Boaden is a hardy professional who graduated in journalism before starting her career 30 years ago, knocking on doors and chasing fire engines as a news reporter on Radio Leeds.

Her observation on the impact of the current trend towards click-bait media was this: “When we slice time into ever smaller fragments and feel pressurised by this, our creativity drops.

“Our ability to perform complex thinking tasks drops and we tend to enter an unsatisfying psychological state of anxiety named by psychologists as ‘psychic entropy’.”

The answer, she said, is to balance speed with the depth, commentary and analysis that are the components of professional journalism.

“My message is: human judgment matters. Should we apply it more?

“We are unconstrained in our speed of coverage, unmatched in our fleetness of foot – but do we lack the depth that we might achieve if we took our foot off the accelerator, or put the handbrake on, and stopped to observe more closely the world on which we are reporting?

“If we do not as journalists take time occasionally to catch our breath, to pause, and slow down, and make greater efforts to explain, we may find that we are left with nothing much in our hands at all, except the indifference of an audience and a vacuous, unblinking, screen.”

Those who care passionately about the role of IC in shaping happier, healthier, more productive communities will take her parting comments very seriously.

Our adoption of digital is inexorable – and good. It has the potential to be transformational. It opens the way for free expression, networking, collaboration, empowerment and engagement like nothing has ever done before. And by its very nature, it embraces all-comers for the generation of its content.

But it is not the end of the story.

Every organisation has more complex tales to tell, more detailed explanations to offer and insights and perspectives to bring to life. Every healthy organisation wants its people to understand, to think – to be challenged, stimulated and where possible, considered, creative and innovative.

This is where journalism comes in. And, for that matter, print.

Journalism is not just a technical skill that comes from three years of classroom training and shop-floor experience. It is an outlook and an insight that comes from witnessing, reporting, understanding and commenting on the many threads that make up life’s rich tapestry.

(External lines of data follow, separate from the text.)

(* ===== verification/Descriptors.v ===== *)
(** * Descriptor tables: [src/gdt.cc], [src/idt.cc], [src/tss.cc]

    The tables the processor reads: what the setup functions write to guest
    memory, byte by byte, and the registers they load. *)

From S2P Require Import Prelude Memory PageMath HostOS Tlb Pager Region RegionManager Registers Vcpu.
Local Open Scope Z_scope.

Definition EINVAL : Z := 22.

(** ** [gdt.h] *)

Definition GDT_SEGMENT_WRITEABLE : Z := 2.
Definition GDT_SEGMENT_READABLE : Z := 2.
Definition GDT_SEGMENT_DIRECTION_BIT : Z := 4.
Definition GDT_SEGMENT_EXECUTABLE : Z := 8.
Definition GDT_SEGMENT_BIT : Z := 16.
Definition GDT_SEGMENT_PRIVILEDGE_USER : Z := 96.
Definition GDT_SEGMENT_PRESENT : Z := 128.
Definition GDT_SEGMENT_LONG : Z := 2.
Definition GDT_SEGMENT_PAGE_GRANULARITY : Z := 8.
Definition GDT_NUM_ENTRIES : Z := 8.

(** [struct elkvm_gdt_segment_descriptor]. *)
Record gdt_descriptor := mkGdt {
  limit1 : Z; base1 : Z; base2 : Z; access : Z; limit2_flags : Z; base3 : Z;
}.

Definition sizeof_gdt_descriptor : Z := 8.

Definition load_gdt (m : mem) (p : Z) : gdt_descriptor :=
  mkGdt (load_le 2 m p) (load_le 2 m (p + 2)) (load8 m (p + 4)) (load8 m (p + 5))
        (load8 m (p + 6)) (load8 m (p + 7)).

Definition gdt_base (e : gdt_descriptor) : Z :=
  Z.lor (Z.lor (base1 e) (Z.shiftl (base2 e) 16)) (u32 (Z.shiftl (base3 e) 24)).
Definition gdt_limit (e : gdt_descriptor) : Z :=
  Z.lor (limit1 e) (Z.shiftl (Z.land (limit2_flags e) 0xF) 16).
Definition gdt_flags (e : gdt_descriptor) : Z := Z.shiftr (limit2_flags e) 4.

(** The error code and the memory. *)
Definition elkvm_gdt_create_segment_descriptor (m : mem) (entry base limit acc flags : Z) : Z * mem :=
  if ctrue (Z.land base 0xFFF00000) then (- EINVAL, m) else
  let m := store_le 2 m (entry + 2) (Z.land base 0xFFFF) in
  let m := store_le 1 m (entry + 4) (Z.land (Z.shiftr base 16) 0xFF) in
  let m := store_le 1 m (entry + 7) (Z.shiftr base 24) in
  let m := store_le 2 m entry (Z.land limit 0xFFFF) in
  let m := store_le 1 m (entry + 6) (Z.lor (Z.land (Z.shiftr limit 16) 0xF) (Z.shiftl flags 4)) in
  let m := store_le 1 m (entry + 5) acc in
  (0, m).

(** The entries that [elkvm_gdt_setup] fills one after the other.  The error
    code of each call is ignored. *)
Definition create_descriptor (m : mem) (entry base limit acc flags : Z) : mem :=
  (elkvm_gdt_create_segment_descriptor m entry base limit acc flags).2.

Definition lor_all (l : list Z) : Z := fold_left Z.lor l 0.

(** The null entry and the three user segments. *)
Definition gdt_user_entries (m : mem) (p : Z) : mem :=
  let m := memset m p 0 sizeof_gdt_descriptor in
  let m := create_descriptor m (p + 8) 0 0xFFFFFFFF
             (lor_all [GDT_SEGMENT_PRESENT; GDT_SEGMENT_WRITEABLE; GDT_SEGMENT_BIT;
                       GDT_SEGMENT_PRIVILEDGE_USER])
             (lor_all [GDT_SEGMENT_PAGE_GRANULARITY; GDT_SEGMENT_LONG]) in
  let m := create_descriptor m (p + 16) 0 0xFFFFFFFF
             (lor_all [GDT_SEGMENT_READABLE; GDT_SEGMENT_EXECUTABLE; GDT_SEGMENT_BIT;
                       GDT_SEGMENT_PRESENT; GDT_SEGMENT_PRIVILEDGE_USER; GDT_SEGMENT_DIRECTION_BIT])
             (lor_all [GDT_SEGMENT_PAGE_GRANULARITY; GDT_SEGMENT_LONG]) in
  create_descriptor m (p + 24) 0 0xFFFFFFFF
    (lor_all [GDT_SEGMENT_WRITEABLE; GDT_SEGMENT_BIT; GDT_SEGMENT_PRESENT])
    (lor_all [GDT_SEGMENT_PAGE_GRANULARITY; GDT_SEGMENT_LONG]).

Definition sizeof_tss64 : Z := 104.

(** The task-state segment, which takes two entries. *)
Definition gdt_tss_entries (m : mem) (p tss : Z) : mem :=
  let m := create_descriptor m (p + 32) (Z.land tss 0xFFFFFFFF) sizeof_tss64
             (Z.lor 0x9 GDT_SEGMENT_PRESENT) GDT_SEGMENT_LONG in
  store64 m (p + 40) (Z.shiftr tss 32).

(** The two kernel segments. *)
Definition gdt_kernel_entries (m : mem) (p : Z) : mem :=
  let m := create_descriptor m (p + 48) 0 0xFFFFFFFF
             (lor_all [GDT_SEGMENT_READABLE; GDT_SEGMENT_EXECUTABLE; GDT_SEGMENT_BIT;
                       GDT_SEGMENT_PRESENT; GDT_SEGMENT_DIRECTION_BIT])
             (lor_all [GDT_SEGMENT_PAGE_GRANULARITY; GDT_SEGMENT_LONG]) in
  create_descriptor m (p + 56) 0 0xFFFFFFFF
    (lor_all [GDT_SEGMENT_WRITEABLE; GDT_SEGMENT_BIT; GDT_SEGMENT_PRESENT])
    (lor_all [GDT_SEGMENT_PAGE_GRANULARITY; GDT_SEGMENT_LONG]).

Definition ss_selector : Z := 8.
Definition tr_selector : Z := 32.
Definition kernel_cs_selector : Z := 48.

(** The value of the [STAR] register. *)
Definition star_value : Z :=
  let syscall_star := kernel_cs_selector in
  let sysret_star := Z.lor (ss_selector - 8) 3 in
  Z.lor (u64 (Z.shiftl sysret_star 48)) (u64 (Z.shiftl syscall_star 32)).

(** ** [tss.h]: the fields of the packed structures that are written *)

Definition tss64_write (m : mem) (p kstack : Z) : mem :=
  let m := memset m p 0 sizeof_tss64 in
  let m := store64 m (p + 36) (u64 (kstack + ELKVM_PAGESIZE)) in    (* ist1 *)
  let m := store64 m (p + 4) 0xFFFFFFFFFFFFFFFF in                  (* rsp0 *)
  store64 m (p + 20) 0x00007FFFFFFFFFFF.                            (* rsp2 *)

Definition sizeof_tss32 : Z := 104.

Definition elkvm_tss_setup32 (m : mem) (tss kernel_data_selector : Z) : Z * mem :=
  let m := memset m tss 0 sizeof_tss32 in
  let m := store_le 2 m (tss + 8) kernel_data_selector in           (* ss0 *)
  let m := store_le 4 m (tss + 4) 0x1042 in                         (* esp0 *)
  (0, m).

(** ** [idt.h] *)

Definition IT_TRAP_GATE : Z := 0xF.
Definition IT_LONG_IDT : Z := 8.
Definition INTERRUPT_ENTRY_PRESENT : Z := 128.
Definition sizeof_idt_entry : Z := 16.

(** [struct kvm_idt_entry]. *)
Record idt_entry := mkIdt {
  offset1 : Z; idt_selector : Z; idx_ : Z; idt_flags : Z; offset2 : Z; offset3 : Z; reserved_ : Z;
}.

Definition load_idt (m : mem) (p : Z) : idt_entry :=
  mkIdt (load_le 2 m p) (load_le 2 m (p + 2)) (load8 m (p + 4)) (load8 m (p + 5))
        (load_le 2 m (p + 6)) (load_le 4 m (p + 8)) (load_le 4 m (p + 12)).

Definition idt_entry_offset (e : idt_entry) : Z :=
  Z.lor (Z.lor (offset1 e) (Z.shiftl (offset2 e) 16)) (u64 (Z.shiftl (offset3 e) 32)).

(** One round of the loop that fills the table. *)
Definition idt_write_entry (m : mem) (table handler i : Z) : mem :=
  let offset := u64 (handler + i * 9) in
  let e := table + i * sizeof_idt_entry in
  let m := store_le 2 m e (Z.land offset 0xFFFF) in
  let m := store_le 2 m (e + 6) (Z.land (Z.shiftr offset 16) 0xFFFF) in
  let m := store_le 4 m (e + 8) (Z.shiftr offset 32) in
  let m := store_le 2 m (e + 2) 0x0030 in
  let m := store_le 1 m (e + 4) 0x1 in
  let m := store_le 1 m (e + 5) (Z.lor (Z.lor INTERRUPT_ENTRY_PRESENT IT_TRAP_GATE) IT_LONG_IDT) in
  store_le 4 m (e + 12) 0x0.

Fixpoint idt_fill (n : nat) (m : mem) (table handler : Z) : mem :=
  match n with
  | O => m
  | S n' => idt_write_entry (idt_fill n' m table handler) table handler (Z.of_nat n')
  end.

Section Setup.
Context {os T : Type} `{HostOS os} `{KvmOS os} `{TranslationCache T}.
Local Abbreviation CPU := (M (cpu os T)).

Definition on_mem (f : mem -> mem) : CPU unit := on_cpu_rm (on_pager (upd_mem f)).

Definition map_kernel_region (r : rid) (opts : Z) : CPU Z :=
  let! reg := on_cpu_rm (on_store (lookup_region r)) in
  let! guest_virtual := on_cpu_rm (on_pager (map_kernel_page (base_address reg) opts)) in
  do! assert_ (negb (guest_virtual =? 0)) in
  do! on_cpu_rm (set_guest_addr_of r guest_virtual) in
  ret guest_virtual.

Definition elkvm_tss_setup64 (r : rid) : CPU Z :=
  let! _gv := map_kernel_region r 0 in
  let! reg := on_cpu_rm (on_store (lookup_region r)) in
  let! kstack := kernel_base in
  do! on_mem (fun m => tss64_write m (base_address reg) kstack) in
  ret 0.

(** [None] is the null pointer. *)
Definition elkvm_gdt_setup : CPU (option rid) :=
  let! gdt_region := on_cpu_rm (allocate_region (GDT_NUM_ENTRIES * sizeof_gdt_descriptor) "ELKVM GDT") in
  let! gdt_addr := map_kernel_region gdt_region 0 in
  let! reg := on_cpu_rm (on_store (lookup_region gdt_region)) in
  let p := base_address reg in
  do! on_mem (fun m => gdt_user_entries m p) in
  let! tss_region := on_cpu_rm (allocate_region sizeof_tss64 "ELKVM TSS") in
  let! err := elkvm_tss_setup64 tss_region in
  if ctrue err then ret None else
  let! tss := on_cpu_rm (on_store (lookup_region tss_region)) in
  do! on_mem (fun m => gdt_tss_entries m p (guest_address tss)) in
  do! on_mem (fun m => gdt_kernel_entries m p) in
  do! set_msr VCPU_MSR_STAR star_value in
  let! err := get_sregs in
  if ctrue err then ret None else
  do! set_seg gdt (Segment_dtable gdt_addr (GDT_NUM_ENTRIES * 8 - 1)) in
  do! set_seg tr (mkSegment tr_selector (guest_address tss) sizeof_tss64 0xb 0x1 0x0 0x0 0x0 0x1 0x0 0x0) in
  let! err := set_sregs in
  if ctrue err then ret None else ret (Some gdt_region).

(** [handler] is the guest address of the region of the default handler. *)
Definition elkvm_idt_setup (handler : Z) : CPU Z :=
  let! idt_region := on_cpu_rm (allocate_region (256 * sizeof_idt_entry) anon) in
  let! reg := on_cpu_rm (on_store (lookup_region idt_region)) in
  do! on_mem (fun m => idt_fill 48 m (base_address reg) handler) in
  let! guest_virtual := map_kernel_region idt_region 0 in
  do! set_seg idt (Segment_dtable guest_virtual 0xFFF) in
  set_sregs.
End Setup.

The role of a professional journalist is to help people to understand and see things in context – a context that is relevant to them – and to offer an insight capable of prompting thoughts and actions.

The job of internal communication is a delicate and complex one, which calls for different treatments and skills at different levels. There is no room for compromise: our people are, after all, our most precious asset.

Journalism is one of those skills. Do it properly and, like the certified Aston Martin technician, you’ll work the magic that gets the engine turning in harmony and performing at its optimum.

But with the best will in the world, we seriously underestimate its value if we trust it to someone equipped with little more than an iPhone and a media studies degree.